The holidays are a time of year when being able to hear clearly is crucial. Besides getting to enjoy the sound of silver bells, caroling, Hallmark channel Christmas shows and the snap and fizzle of a merrily dancing fire in the fireplace, it's a time for family and friends to gather and socialize, sometimes in quite noisy circumstances, which means your sense of hearing will be put to the test.
"The signs of hearing loss can be subtle and emerge slowly, or early signs of hearing loss can be significant and come about suddenly," the Better Hearing Institute explained. "Either way, there are common indications and hearing impaired signs."
Here are some subtle signs that might become more clear during the holidays and some ways a visit to a hearing professional might help.
Avoidance of social situations
Have you always loved getting together with friends and family? Yet now you avoid times and places you might have to hold conversations with others?
This could be caused by a feeling of frustration because you can't understand what others are saying or because you feel embarrassed from experiences when you had to ask people to repeat themselves or you responded inappropriately to a conversation thread.

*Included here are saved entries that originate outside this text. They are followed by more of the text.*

(** No message changes the status of a snapshot: the three events leave
    the task model alone, and the task model never writes its status. *)
Lemma snapshotUpdate_status (m : snapshotModel) (msg : Msg) :
  status (task (fst (snapshotUpdate m msg))) = status (task m).
Proof.
  assert (H : status (fst (taskUpdate (task m) msg)) = status (task m)).
  { unfold taskUpdate. destruct (isKeyMsg msg) as [k|].
    - now destruct (String.eqb k "q").
    - destruct (status (task m)) eqn:E; cbn; try exact E.
      now destruct (spinnerUpdate (spinner (task m)) msg). }
  unfold snapshotUpdate.
  destruct msg; try reflexivity;
    destruct (taskUpdate (task m) _) as [t c]; exact H.
Qed.

(** ** Snapshot: rendering *)

(** C6: for every snapshot, [View] is the status view, the phase label and
    the counts laid out by the table of the rendering rule: nothing for
    (0,0), "1 item" for (1,0), "1 item, 1 edge" for (1,1), "N items" for
    (N>1,0), "N items, 1 edge" for (N>1,1), and "N items, M edges" for
    every other pair. *)
Theorem snapshotView_rendering_rule (m : snapshotModel) :
  snapshotView m
  = specRender (taskView (task m)) (state m) (items m) (edges m).
Proof.
  unfold snapshotView, specRender, specCounts.
  destruct (items m) as [|[p|p|]], (edges m) as [|[q|q|]];
    cbn [N.eqb N.ltb N.compare Pos.eqb Pos.compare Pos.compare_cont
         andb orb];
    rewrite ?append_empty_r; try reflexivity.
  all: destruct p; rewrite ?append_empty_r; reflexivity.
Qed.

(** The rows of the table, on concrete counters. *)
Example snapshotView_table (t : taskModel) (phase : string) :
  let X := taskView t in
  snapshotView (mkSnapshot t phase 0 0) = X ++ " - " ++ phase
  /\ snapshotView (mkSnapshot t phase 1 0) = X ++ " - " ++ phase ++ ": 1 item"
  /\ snapshotView (mkSnapshot t phase 1 1)
     = X ++ " - " ++ phase ++ ": 1 item, 1 edge"
  /\ snapshotView (mkSnapshot t phase 5 0) = X ++ " - " ++ phase ++ ": 5 items"
  /\ snapshotView (mkSnapshot t phase 5 1)
     = X ++ " - " ++ phase ++ ": 5 items, 1 edge"
  /\ snapshotView (mkSnapshot t phase 5 5)
     = X ++ " - " ++ phase ++ ": 5 items, 5 edges"
  /\ snapshotView (mkSnapshot t phase 0 3)
     = X ++ " - " ++ phase ++ ": 0 items, 3 edges"
  /\ snapshotView (mkSnapshot t phase 1 4)
     = X ++ " - " ++ phase ++ ": 1 items, 4 edges".
Proof. cbv zeta. repeat split; reflexivity. Qed.

End SnapshotFacts.

Section OrchestratorFacts.
Context `{C : Collaborators}.

(** ** Construction of the model *)

Lemma eatsNext_spec (prev : string) :
  eatsNext prev = true <->
  exists f, In f eatingFlags /\ (prev = f \/ String.prefix (f ++ "=") prev = true).
Proof.
  unfold eatsNext. rewrite existsb_exists. split.
  - intros [f [Hin H]]. exists f. split; [exact Hin|].
    apply orb_true_iff in H. destruct H as [H|H]; [left|right; exact H].
    now apply String.eqb_eq.
  - intros [f [Hin [H|H]]]; exists f; split; try exact Hin;
      apply orb_true_iff; [left|right; exact H].
    now apply String.eqb_eq.
Qed.

Lemma hasPlanSet_file (os : OS) (a : list string) :
  a <> [] ->
  osStat os (lastArg a) = Some false ->
  hasPlanSet os a = if (2 <=? length a)%nat then negb (eatsNext (prevArg a)) else true.
Proof.
  intros Hne Hst. unfold hasPlanSet. rewrite Hst.
  destruct a as [|x a]; [congruence|]. reflexivity.
Qed.

Lemma NewTfApplyModel_plan_set (os : OS) (sid eid : Z) (a : list string) :
  hasPlanSet os a = true ->
  exists m,
    NewTfApplyModel os sid eid a = Ok (m, "plan" :: planArgsFromApplyArgs a)
    /\ planFile m = lastArg a
    /\ needPlan m = false
    /\ runPlanFinished m = true
    /\ needApproval m = false
    /\ args m = "apply" :: a.
Proof.
  intros H. unfold NewTfApplyModel. rewrite H. cbn.
  eexists. split; [reflexivity|]. cbn. repeat split.
Qed.

Lemma NewTfApplyModel_plan_unset (os : OS) (sid eid : Z) (a : list string)
      (tmp : string) :
  hasPlanSet os a = false ->
  osCreateTemp os = Ok tmp ->
  exists m,
    NewTfApplyModel os sid eid a
    = Ok (m, ("plan" :: planArgsFromApplyArgs a ++ ["-out"; tmp])%list)
    /\ planFile m = tmp
    /\ needPlan m = true
    /\ runPlanFinished m = false
    /\ args m = ("apply" :: a ++ [tmp])%list.
Proof.
  intros H Ht. unfold NewTfApplyModel. rewrite H, Ht. cbn.
  eexists. split; [reflexivity|]. cbn. repeat split.
Qed.

(** C7: when the user supplied the plan file, the model is built with
    [needPlan] off and [runPlanFinished] already set, and [Init] schedules
    no command at all, so neither the plan task nor the submit task is
    started. *)
Theorem plan_supplied_skips_planning (os : OS) (sid eid : Z) (a : list string) :
  hasPlanSet os a = true ->
  exists m pa,
    NewTfApplyModel os sid eid a = Ok (m, pa)
    /\ Init m = []
    /\ runPlanFinished m = true
    /\ needPlan m = false.
Proof.
  intros H.
  destruct (NewTfApplyModel_plan_set os sid eid a H)
    as [m [Hnew [_ [Hneed [Hfin _]]]]].
  exists m, ("plan" :: planArgsFromApplyArgs a). repeat split; try assumption.
  unfold Init. now rewrite Hneed.
Qed.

Fatigue after family gatherings
Some amount of tiredness after a family party is understandable, but if you feel more tired than usual or you feel mentally as well as physically exhausted after the party, hearing loss might be to blame.
When one part of the body isn't functioning correctly, the brain makes adjustments to compensate. When you can't hear others clearly, you'll have to focus harder to follow a conversation, or your eyes may automatically shift to watching people's lips to understand what they're saying.
If hearing loss is affecting a loved one, you may notice they don't turn as quickly when someone addresses them or they don't make eye contact because they're too busy watching your mouth move.
People tell you your TV or radio is too loud
When people come to visit, do they ask if they can turn down the volume on your TV or radio? Do you notice it's difficult to hear what people on TV are saying over ambient noise or background music? This is another sign of hearing loss.
Some people describe the sound they hear as "muffled" or "clogged." Occasionally, this can be caused by a buildup of earwax, according to WebMD . But other times, it's due to nerve-related hearing loss.
Difficulty understanding women or children
When a person loses hearing, sounds in the highest register go first. A simple test can tell you if you've suffered hearing loss: Try to listen to crickets on a quiet night. Not being able to hear crickets when others can could be a sign you've lost some hearing.
Similarly, the voices of women and children are higher on the sound register than men's, so you may find it more difficult to understand them than men if your hearing isn't as sharp as it used to be.
New treatments offer solutions to hearing loss
If you or a loved one has suffered hearing loss, there are many treatments that can alleviate the symptoms and help you live life to the fullest. Scheduling an appointment with an audiologist is the first step toward achieving your hearing goals.
"Make a list of your activities and bring them to your appointment — from work to social to recreational — so your doctor can recommend the best hearing device and treatment for your individual needs," suggests the American Hearing Aid Center of South Bay.
New technological advancements have made hearing aids smaller, less noticeable and very effective. Certain kinds also offer a Bluetooth function, which lets you sync your hearing aids with a smartphone, allowing you to enjoy wireless sound without needing earbuds, headphones or speakers.